A pesar de las diferencias históricas, estructurales y de las diversas estrategias económicas en cada uno de esos países, muchas características comunes condicionan el problema práctico de la difícil transición hacia la democracia. Relacionaré estas características bajo tres rúbricas:
Primero, estos tres países vieron formarse, desde los años sesenta un sistema social global interiormente dividido entre, de un lado, capas y clases sociales integradas en el sistema productivo y de reproducción y, del otro lado, la emergencia de un amplio campo de marginalidad social; se trata aquí de un proceso muy importante, y muy parecido a lo que pasó en América Latina y en el África negra. Proceso de dualización azotado por el crecimiento demográfico y que se resume en la incapacidad del mercado interior del trabajo de integrar amplios sectores de la población. Dos sociedades se arrostran en el mismo conjunto social: los que pertenecen más o menos al sistema social y los excluidos.
En segundo lugar, las formas de contestación del sistema político, de los grupos en el poder, de las estrategias de desarrollo, están condicionadas por esa ruptura estructural e intrínseca de la sociedad. Si la contestación radical es encarnada por el integrismo religioso, el fundamentalismo islámico, es precisamente porque éste representa otro mundo, otra vida -altemativa social o, por decirlo con más precisión, alternativa societal, oposición total frente a la sociedad integrada- En este sentido, la potencia del integrismo religioso no proviene de que él defienda un islam heredado por la modernidad ni de que encarne una reacción primitiva antioccidental, sino más bien de que la ideología religiosa parece, para capas sociales excluidas de la sociedad, como la única referencia cultural que pueda legitimar sus derechos en un sistema que les niega como seres sociales.
En tercer lugar: esta dualización y la contestación radical que resulta de ella hacen que el surgimiento de Estado de derecho, de sistemas democráticos en el sentido occidental sea muy difícil, si no improbable, en un futuro más o menos próximo.

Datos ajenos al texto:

(* ===== verification/Documents.v ===== *)
(** * The encoding of the portable documents

    One list of fields per struct of [contracts/jobman/v1alpha1/types.go], in the order and with
    the JSON names of its tags, from which encoding and strict decoding follow ([Wire.v]). *)
From S2P Require Import Prelude Regex Names Url Utf8 Kahn Graph Contract Json Clone Normalize Wire.

(** The obligations of [struct_laws] for a concrete struct. *)
Ltac each_field tac :=
  repeat lazymatch goal with
  | |- List.Forall _ (_ :: _) => apply List.Forall_cons
  | |- List.Forall _ [] => apply List.Forall_nil
  end; tac.
Ltac solve_struct fs :=
  split; unfold fs;
  [ apply (bool_decide_unpack _); vm_compute; exact I
  | each_field ltac:(apply utf8_Valid_spec; vm_compute; reflexivity)
  | each_field ltac:(first [exact wire_extensions_laws | apply _])
  | each_field ltac:(reflexivity)
  | each_field ltac:(intros; reflexivity)
  | each_field ltac:(each_field ltac:(intros Hne; first [intros; reflexivity | by destruct Hne]))
  | intros [] [] Hall; repeat (apply Forall_cons_1 in Hall as [? Hall]); cbn in *; congruence ].

(** A document that is its own clone holds valid strings only. *)
Class CloneValid (A : Type) `{Clone A, Wire A} := clone_valid (a : A) : clone a = a → valid a.

#[export] Instance string_clone_valid : CloneValid string.
Proof. intros s Hs. change (utf8_string s). rewrite <-Hs. apply clone_string_utf8. Qed.
#[export] Instance Z_clone_valid : CloneValid Z.
Proof. done. Qed.
#[export] Instance bool_clone_valid : CloneValid bool.
Proof. done. Qed.
#[export] Instance list_clone_valid {A} `{CloneValid A} : CloneValid (list A).
Proof. intros l Hl%cloned_list. eapply Forall_impl; [exact Hl|]. intros a. apply clone_valid. Qed.
#[export] Instance option_clone_valid {A} `{CloneValid A} : CloneValid (option A).
Proof. intros [a|]; [|done]. intros Ha. rewrite cloned_option in Ha. exact (clone_valid a Ha). Qed.
#[export] Instance map_clone_valid : CloneValid (gmap string string).
Proof.
  intros m Hm k v Hk. change (clone m) with (clone_map_with clone m) in Hm. rewrite <-Hm in Hk.
  apply clone_map_with_spec in Hk as (? & k' & v' & _ & _ & ->). split; [done|apply clone_string_utf8].
Qed.

(** A type without integers. *)
Class NoIntegers (A : Type) `{Wire A} := no_integers (a : A) : small a = true.

#[export] Instance string_no_integers : NoIntegers string.
Proof. done. Qed.
#[export] Instance bool_no_integers : NoIntegers bool.
Proof. done. Qed.
#[export] Instance map_no_integers : NoIntegers (gmap string string).
Proof. done. Qed.
#[export] Instance list_no_integers {A} `{NoIntegers A} : NoIntegers (list A).
Proof. intros l. apply forallb_forall. intros a _. apply no_integers. Qed.
#[export] Instance option_no_integers {A} `{NoIntegers A} : NoIntegers (option A).
Proof. intros [a|]; [|done]. exact (no_integers a). Qed.

Lemma small_struct {R} (fs : list (field R)) z r :
  @small R (wire_struct fs z) r = true ↔ List.Forall (λ f, small (f_get f r) = true) fs.
Proof. change (forallb (λ f, small (f_get f r)) fs = true ↔ Forall (λ f, small (f_get f r) = true) fs).
  rewrite forallb_forall, Forall_forall. by setoid_rewrite list_elem_of_In. Qed.
Ltac no_integers_record fs := intros r; apply (small_struct fs); unfold fs; each_field ltac:(exact (no_integers _)).

Ltac clone_fields inst :=
  match goal with |- clone ?v = _ → _ => change (clone v) with (inst v) end; unfold inst; cbn; intros [=].
Ltac clone_valid_record inst fs :=
  intros []; clone_fields inst; match goal with |- valid ?r => change (List.Forall (λ f, valid (f_get f r)) fs) end;
  unfold fs; each_field ltac:(cbn; apply clone_valid; first [assumption | reflexivity]).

Pues el sistema resulta intrínsecamente desgarrado entre, de un lado, el autoritarismo de las capas dirigentes, el liberalismo cultural de las capas socialmente privilegiadas, y, del otro lado, el radicalismo, a menudo fanático, de los excluidos. Los sistemas políticos de dominación son autoritarios porque las fuerzas sociales que les respaldan son sociológicamente débiles. Las fuerzas democráticas, en el sentido moderno de la palabra, especialmente las que, en estos últimos años, se movilizaron en tomo a reivindicaciones civilistas y jurídicas, están atenazadas por esta contradicción y eligen, en general, el apoyo a regímenes autoritarios existentes frente a la amenaza absolutista del campo de marginalidad.

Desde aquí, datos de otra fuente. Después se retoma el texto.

Definition validateGraphRequestHeader (value : GraphRequest) : result unit :=
  let meta := gr_Metadata value in
  let spec := gr_Spec value in
  fail_if (negb (bool_decide (gr_APIVersion value = V1Alpha1)) || negb (bool_decide (gr_Kind value = GraphRequestKind)))
    (Errorf "validate graph request: unsupported API version or kind" []);;
  wrap "validate graph request: %w" [] (validateName "namespace" (grm_Namespace meta));;
  wrap "validate graph request: %w" [] (validateName "name" (grm_Name meta));;
  wrap "validate graph request: %w" [] (validateStringMap "graph labels" (grm_Labels meta) maximumNameBytes);;
  fail_if (bool_decide (slice_len (grs_Nodes spec) = 0) || bool_decide (maximumGraphNodes < slice_len (grs_Nodes spec)))
    (Errorf "validate graph request: node count is out of bounds" []);;
  fail_if (bool_decide (maximumGraphEdges < slice_len (grs_Edges spec)))
    (Errorf "validate graph request: edge count is out of bounds" []);;
  fail_if (bool_decide (grs_MaxActive spec < 1) || bool_decide (slice_len (grs_Nodes spec) < grs_MaxActive spec))
    (Errorf "validate graph request: maxActive is out of bounds" []);;
  fail_if (negb (slices_Contains ["skip"; "cancel"; "blocked"] (grs_UnsatisfiedPolicy spec)))
    (Errorf "validate graph request: unsatisfied policy is unsupported" []).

En este contexto la democracia sigue siendo un voto piadoso; la evolución de esos sistemas políticos, por su modo de inserción en la economía internacional y por la naturaleza de las capas sociales dirigentes, no puede más que oscilar entre formas de dominación autoritarias e intentos extremadamente frágiles de ensanche democrático. Por eso, todo indica que la democracia, entendida como medio de integración de todas las categorías de la población, será para mucho tiempo un espejismo que los poseedores del poder harán brillar para un porvenir incierto y una ilusión para los excluidos y los nuevos condenados de la tierra.